一、环境
CentOS7下8核的cpu,数据库的配置是initdb后默认的:
$ cat /etc/redhat-release
CentOS Linux release 7.0.1406 (Core)
$ uname -a
Linux zhaopin-2-203 3.10.0-123.el7.x86_64 #1 SMP Mon Jun 30 12:09:22 UTC 2014 x86_64 x86_64 x86_64 GNU/Linux
$ cat /proc/cpuinfo | grep processor | wc -l
8
$ psql --version
psql (PostgreSQL) 9.4.5
$ psql -U postgres -d test
psql (9.4.5)
Type "help" for help.
test=# \dt+
List of relations
Schema | Name | Type | Owner | Size | Description
--------+-------+-------+----------+--------+-------------
public | test1 | table | postgres | 275 MB |
public | test2 | table | postgres | 275 MB |
public | test3 | table | postgres | 275 MB |
public | test4 | table | postgres | 275 MB |
public | test5 | table | postgres | 275 MB |
public | test6 | table | postgres | 275 MB |
public | test7 | table | postgres | 275 MB |
public | test8 | table | postgres | 275 MB |
(8 rows)
test=# \q
二、参数
1. pg_dump
$ pg_dump --help
pg_dump dumps a database as a text file or to other formats.
Usage:
pg_dump [OPTION]... [DBNAME]
General options:
-f, --file=FILENAME output file or directory name
-F, --format=c|d|t|p output file format (custom, directory, tar,
plain text (default))
-j, --jobs=NUM use this many parallel jobs to dump
-v, --verbose verbose mode
-V, --version output version information, then exit
-Z, --compress=0-9 compression level for compressed formats
--lock-wait-timeout=TIMEOUT fail after waiting TIMEOUT for a table lock
-?, --help show this help, then exit
Options controlling the output content:
-a, --data-only dump only the data, not the schema
-b, --blobs include large objects in dump
-c, --clean clean (drop) database objects before recreating
-C, --create include commands to create database in dump
-E, --encoding=ENCODING dump the data in encoding ENCODING
-n, --schema=SCHEMA dump the named schema(s) only
-N, --exclude-schema=SCHEMA do NOT dump the named schema(s)
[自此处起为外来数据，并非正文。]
(** * Thrust allocation of the riptide thruster controller

    A shallow embedding of [riptide_controllers/src/thruster_controller.cpp]:
    the six residual functors, the construction of the least-squares problem
    with its box constraints, the inertial handler [state] and the command
    handler [callback], and the event loop of [main].

    The residual functors are C++ templates over the scalar type [T] (the
    solver instantiates them at [double] and at its automatic-differentiation
    type).  The embedding keeps that shape: every definition is written over
    a scalar interface [Scalar T], which is then instantiated twice,
      - at the real numbers, where the algebraic laws of the equations are
        proved (rounding is not modelled there), and
      - at IEEE-754 binary64 (the kernel's primitive floats), where the code
        can be run on concrete inputs, NaN included, and where what the
        handlers compute in [double] is stated, through the specification
        of the float operations. *)

From Stdlib Require Import ZArith List String Bool Reals Lra Lia.
From Stdlib Require PrimFloat Uint63 SpecFloat FloatOps FloatAxioms.
Import ListNotations.

Set Implicit Arguments.

(** ** Scalars *)

Class Scalar (T : Type) : Type := {
  s_of_Z : Z -> T;
  s_add : T -> T -> T;
  s_sub : T -> T -> T;
  s_mul : T -> T -> T;
  s_div : T -> T -> T;
  s_opp : T -> T;
  s_sqrt : T -> T;
  s_abs : T -> T;
  s_ltb : T -> T -> bool;
  s_leb : T -> T -> bool
}.

Declare Scope scalar_scope.
Delimit Scope scalar_scope with S.
Infix "+" := s_add : scalar_scope.
Infix "-" := s_sub : scalar_scope.
Infix "*" := s_mul : scalar_scope.
Infix "/" := s_div : scalar_scope.
Notation "- x" := (s_opp x) : scalar_scope.

(** Real numbers: exact arithmetic, without rounding, overflow or NaN, and
    with the convention that a division by zero gives zero.  This instance
    is used for the templated equations and for the absent solver, where
    every divisor is a nonzero constant; what the handlers compute in
    [double] is stated at binary64. *)
#[export] Instance Scalar_R : Scalar R := {|
  s_of_Z := IZR;
  s_add := Rplus;
  s_sub := Rminus;
  s_mul := Rmult;
  s_div := Rdiv;
  s_opp := Ropp;
  s_sqrt := sqrt;
  s_abs := Rabs;
  s_ltb := fun a b => if Rlt_dec a b then true else false;
  s_leb := fun a b => if Rle_dec a b then true else false
|}.
(** X19. [spawnDemoScene] fails, by [rand() % 0], exactly in a world of
    width or height 32 or 48; the engine's scene set-up in [main] exactly
    for width or height 32 or 64. *)
Theorem scene_builders_divide_by_zero (g : Rng) (ed : Editor.Editor2) :
  (Editor.spawnDemoScene cfg slot texman_load g ed = None <->
   width cfg = 32 \/ height cfg = 32 \/ width cfg = 48 \/ height cfg = 48) /\
  (Engine.setup cfg slot texman_load g = None <->
   width cfg = 32 \/ height cfg = 32 \/ width cfg = 64 \/ height cfg = 64).
Proof.
  split.
  - unfold Editor.spawnDemoScene.
    rewrite (createEntity_fresh slot World0) by constructor.
    cbv beta iota zeta.
    rewrite !at_entity_inserted by apply Nat.le_min_r.
    fresh_create slot.
    destruct (rand_below_cases (width cfg - 32) g) as [[H1 ->]|[H1 ->]];
      [split; [intros _; lia|done]|].
    cbn [mbind option_bind]; cbv beta iota zeta.
    rewrite !at_entity_inserted by apply Nat.le_min_r.
    match goal with |- context [rand_below (height cfg - 32) ?g1] =>
      destruct (rand_below_cases (height cfg - 32) g1) as [[H2 ->]|[H2 ->]] end;
      [split; [intros _; lia|done]|].
    cbn [mbind option_bind]; cbv beta iota zeta.
    rewrite !at_entity_inserted by apply Nat.le_min_r.
    fresh_create slot.
    match goal with |- context [rand_below (width cfg - 48) ?g1] =>
      destruct (rand_below_cases (width cfg - 48) g1) as [[H3 ->]|[H3 ->]] end;
      [split; [intros _; lia|done]|].
    cbn [mbind option_bind]; cbv beta iota zeta.
    rewrite !at_entity_inserted by apply Nat.le_min_r.
    match goal with |- context [rand_below (height cfg - 48) ?g1] =>
      destruct (rand_below_cases (height cfg - 48) g1) as [[H4 ->]|[H4 ->]] end;
      [split; [intros _; lia|done]|].
    cbn [mbind option_bind]. split; [discriminate|lia].
  - unfold Engine.setup.
    rewrite (createEntity_fresh slot World0) by constructor.
    cbv beta iota zeta.
    rewrite !at_entity_inserted by apply Nat.le_min_r.
    fresh_create slot.
    destruct (rand_below_cases (width cfg - 32) g) as [[H1 ->]|[H1 ->]];
      [split; [intros _; lia|done]|].
    cbn [mbind option_bind]; cbv beta iota zeta.
    rewrite !at_entity_inserted by apply Nat.le_min_r.
    match goal with |- context [rand_below (height cfg - 32) ?g1] =>
      destruct (rand_below_cases (height cfg - 32) g1) as [[H2 ->]|[H2 ->]] end;
      [split; [intros _; lia|done]|].
    cbn [mbind option_bind]; cbv beta iota zeta.
    rewrite !at_entity_inserted by apply Nat.le_min_r.
    fresh_create slot.
    match goal with |- context [rand_below (width cfg - 64) ?g1] =>
      destruct (rand_below_cases (width cfg - 64) g1) as [[H3 ->]|[H3 ->]] end;
      [split; [intros _; lia|done]|].
    cbn [mbind option_bind]; cbv beta iota zeta.
    rewrite !at_entity_inserted by apply Nat.le_min_r.
    match goal with |- context [rand_below (height cfg - 64) ?g1] =>
      destruct (rand_below_cases (height cfg - 64) g1) as [[H4 ->]|[H4 ->]] end;
      [split; [intros _; lia|done]|].
    cbn [mbind option_bind]. split; [discriminate|lia].
Qed.

End SceneBuilders.

(** ** Instances of the properties *)

Lemma editor_ok_scene (r1 r2 r3 r4 : Z) (sel : option EntityId) :
  match sel with Some k => k ∈ [3; 2; 1] | None => True end ->
  editor_ok (Editor.with_selected sel (scene r1 r2 r3 r4)).
Proof.
  intros Hsel. unfold editor_ok, world_ok, keys_of. cbn.
  split; [split; [|split; [|lia]]|split; [|exact Hsel]].
  - repeat (apply NoDup_cons; split; [rewrite ?elem_of_cons, elem_of_nil; lia|]).
    apply NoDup_nil_2.
  - repeat constructor; lia.
  - repeat constructor; by eexists.
Qed.

Lemma editor_ok_empty : editor_ok Editor2_0.
Proof.
  unfold editor_ok, world_ok, keys_of. cbn.
  split; [split; [constructor|split; [constructor|lia]]|split; [constructor|done]].
Qed.

Lemma update_only_moves_entities_witness :
  exists ed' g',
    Editor.update Editor.main_cfg sqrt_approx (1 # 60) (replay []) (scene 0 0 700 336)
    = Some (ed', g') /\
    keys_of (Editor.world ed') = keys_of (Editor.world (scene 0 0 700 336)).
Proof.
  eexists _, _. split; [vm_compute; reflexivity|].
  eapply proj1, (update_only_moves_entities Editor.main_cfg sqrt_approx (1 # 60)
                   (replay []) _ (scene 0 0 700 336)).
  vm_compute. reflexivity.
Defined.

Lemma update_succeeds_unless_modulus_zero_witness :
  is_Some (Editor.update Editor.main_cfg sqrt_approx (1 # 60) (replay [])
             (scene 0 0 700 336)).
Proof.
  apply update_succeeds_unless_modulus_zero.
  - repeat constructor; intros _; by eexists.
  - intros [|[|[|i]]] tr; vm_compute; intros [= <-]; split; discriminate.
Defined.

Lemma pickup_divides_by_zero_at_world_size_witness :
  Editor.pickup Editor.main_cfg 0 1 (replay []) wide_target = None.
Proof.
  eapply (pickup_divides_by_zero_at_world_size Editor.main_cfg 0 1).
  - reflexivity.
  - reflexivity.
  - vm_compute. reflexivity.
  - left. vm_compute. reflexivity.
Defined.

Lemma editor_frame_keeps_scene_sound_witness :
  exists st' g',
    Editor.frame_ui Editor.main_cfg sqrt_approx newest_first no_textures
      [Editor.SDL_other] (1 # 60) hierarchy_add Editor.inspector_idle
      (Editor.ui_spawn (0%Q, 0%Q) (640%Q, 360%Q)) (replay [0; 0; 700; 336])
      (true, Editor2_0) = Some (st', g') /\
    editor_ok st'.2.
Proof.
  eexists _, _. split; [vm_compute; reflexivity|].
  eapply proj1, (editor_frame_keeps_scene_sound Editor.main_cfg sqrt_approx newest_first no_textures
                   [Editor.SDL_other] (1 # 60) hierarchy_add Editor.inspector_idle
                   (Editor.ui_spawn (0%Q, 0%Q) (640%Q, 360%Q)) (replay [0; 0; 700; 336])
                   _ (true, Editor2_0)).
  - vm_compute. reflexivity.
  - cbn. lia.
  - apply editor_ok_empty.
Defined.

Lemma hierarchy_add_entity_witness :
  entity_with 1 (Editor.world (Editor.uiHierarchy newest_first hierarchy_add Editor2_0))
  = Some (added_entity 1).
Proof.
  eapply proj1, (hierarchy_add_entity newest_first hierarchy_add Editor2_0).
  - apply editor_ok_empty.
  - cbn. lia.
  - reflexivity.
  - reflexivity.
  - reflexivity.
Defined.

Lemma hierarchy_delete_selected_witness :
  entity_with 2
    (Editor.world
       (Editor.uiHierarchy newest_first hierarchy_delete
          (Editor.with_selected (Some 2) (scene 0 0 700 336)))) = None.
Proof.
  eapply proj1, proj2,
    (hierarchy_delete_selected newest_first hierarchy_delete
       (Editor.with_selected (Some 2) (scene 0 0 700 336)) 2).
  - apply editor_ok_scene. rewrite !elem_of_cons. auto.
  - reflexivity.
  - reflexivity.
  - reflexivity.
Defined.

Lemma inspector_edits_selected_entity_witness :
  component_at Transform 1
    (Editor.world
       (Editor.uiInspector no_textures
          {| Editor.drag_X := Some 10%Q; Editor.drag_Y := None; Editor.drag_W := None;
             Editor.drag_H := Some 40%Q; Editor.path := ""; Editor.load_clicked := true;
             Editor.add_sprite_clicked := false |}
          (Editor.with_selected (Some 2) (scene 0 0 700 336))))
  = Some {| x := 10; y := 0; w := 32; h := 40; angle := 0 |}.
Proof.
  exact (proj1 (inspector_edits_selected_entity no_textures
                  {| Editor.drag_X := Some 10%Q; Editor.drag_Y := None;
                     Editor.drag_W := None; Editor.drag_H := Some 40%Q;
                     Editor.path := ""; Editor.load_clicked := true;
                     Editor.add_sprite_clicked := false |}
                  (Editor.with_selected (Some 2) (scene 0 0 700 336)) 2 1
                  {| x := 0; y := 0; w := 32; h := 32; angle := 0 |}
                  eq_refl eq_refl eq_refl)).
Defined.

Lemma drag_centres_selected_entity_witness :
  exists ed' tr',
    Editor.uiViewport Editor.main_cfg newest_first no_textures
      (ui_drag (0%Q, 0%Q) (640%Q, 360%Q) (100%Q, 100%Q)) (replay [])
      (Editor.with_selected (Some 2) (scene 0 0 700 336)) = Some (ed', replay []) /\
    component_at Transform 1 (Editor.world ed') = Some tr' /\
    (x tr' + w tr' / 2 == 200)%Q.
Proof.
  destruct (drag_centres_selected_entity Editor.main_cfg newest_first no_textures
              (0%Q, 0%Q) (640%Q, 360%Q) (100%Q, 100%Q) (replay [])
              (Editor.with_selected (Some 2) (scene 0 0 700 336)) 2 1
              {| x := 0; y := 0; w := 32; h := 32; angle := 0 |})
    as (ed' & tr' & E & Ht & Hx & _).
  - cbn. discriminate.
  - cbn. discriminate.
  - reflexivity.
  - reflexivity.
  - reflexivity.
  - exists ed', tr'. split; [exact E|]. split; [exact Ht|].
    rewrite Hx. vm_compute. reflexivity.
Defined.

Lemma drag_picks_first_entity_under_pointer_witness :
  exists ed',
    Editor.uiViewport Editor.main_cfg newest_first no_textures
      (ui_drag (0%Q, 0%Q) (640%Q, 360%Q) (8%Q, 8%Q)) (replay []) (scene 0 0 700 336)
    = Some (ed', replay []) /\
    Editor.world ed' = Editor.world (scene 0 0 700 336).
Proof.
  destruct (drag_picks_first_entity_under_pointer Editor.main_cfg newest_first no_textures
              (0%Q, 0%Q) (640%Q, 360%Q) (8%Q, 8%Q) (replay []) (scene 0 0 700 336))
    as (ed' & E & Hw & _).
  - cbn. discriminate.
  - cbn. discriminate.
  - reflexivity.
  - exists ed'. split; [exact E|exact Hw].
Defined.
-o, --oids include OIDs in dump
-O, --no-owner skip restoration of object ownership in
plain-text format
-s, --schema-only dump only the schema, no data
-S, --superuser=NAME superuser user name to use in plain-text format
-t, --table=TABLE dump the named table(s) only
-T, --exclude-table=TABLE do NOT dump the named table(s)
-x, --no-privileges do not dump privileges (grant/revoke)
--binary-upgrade for use by upgrade utilities only
--column-inserts dump data as INSERT commands with column names
--disable-dollar-quoting disable dollar quoting, use SQL standard quoting
--disable-triggers disable triggers during data-only restore
--exclude-table-data=TABLE do NOT dump data for the named table(s)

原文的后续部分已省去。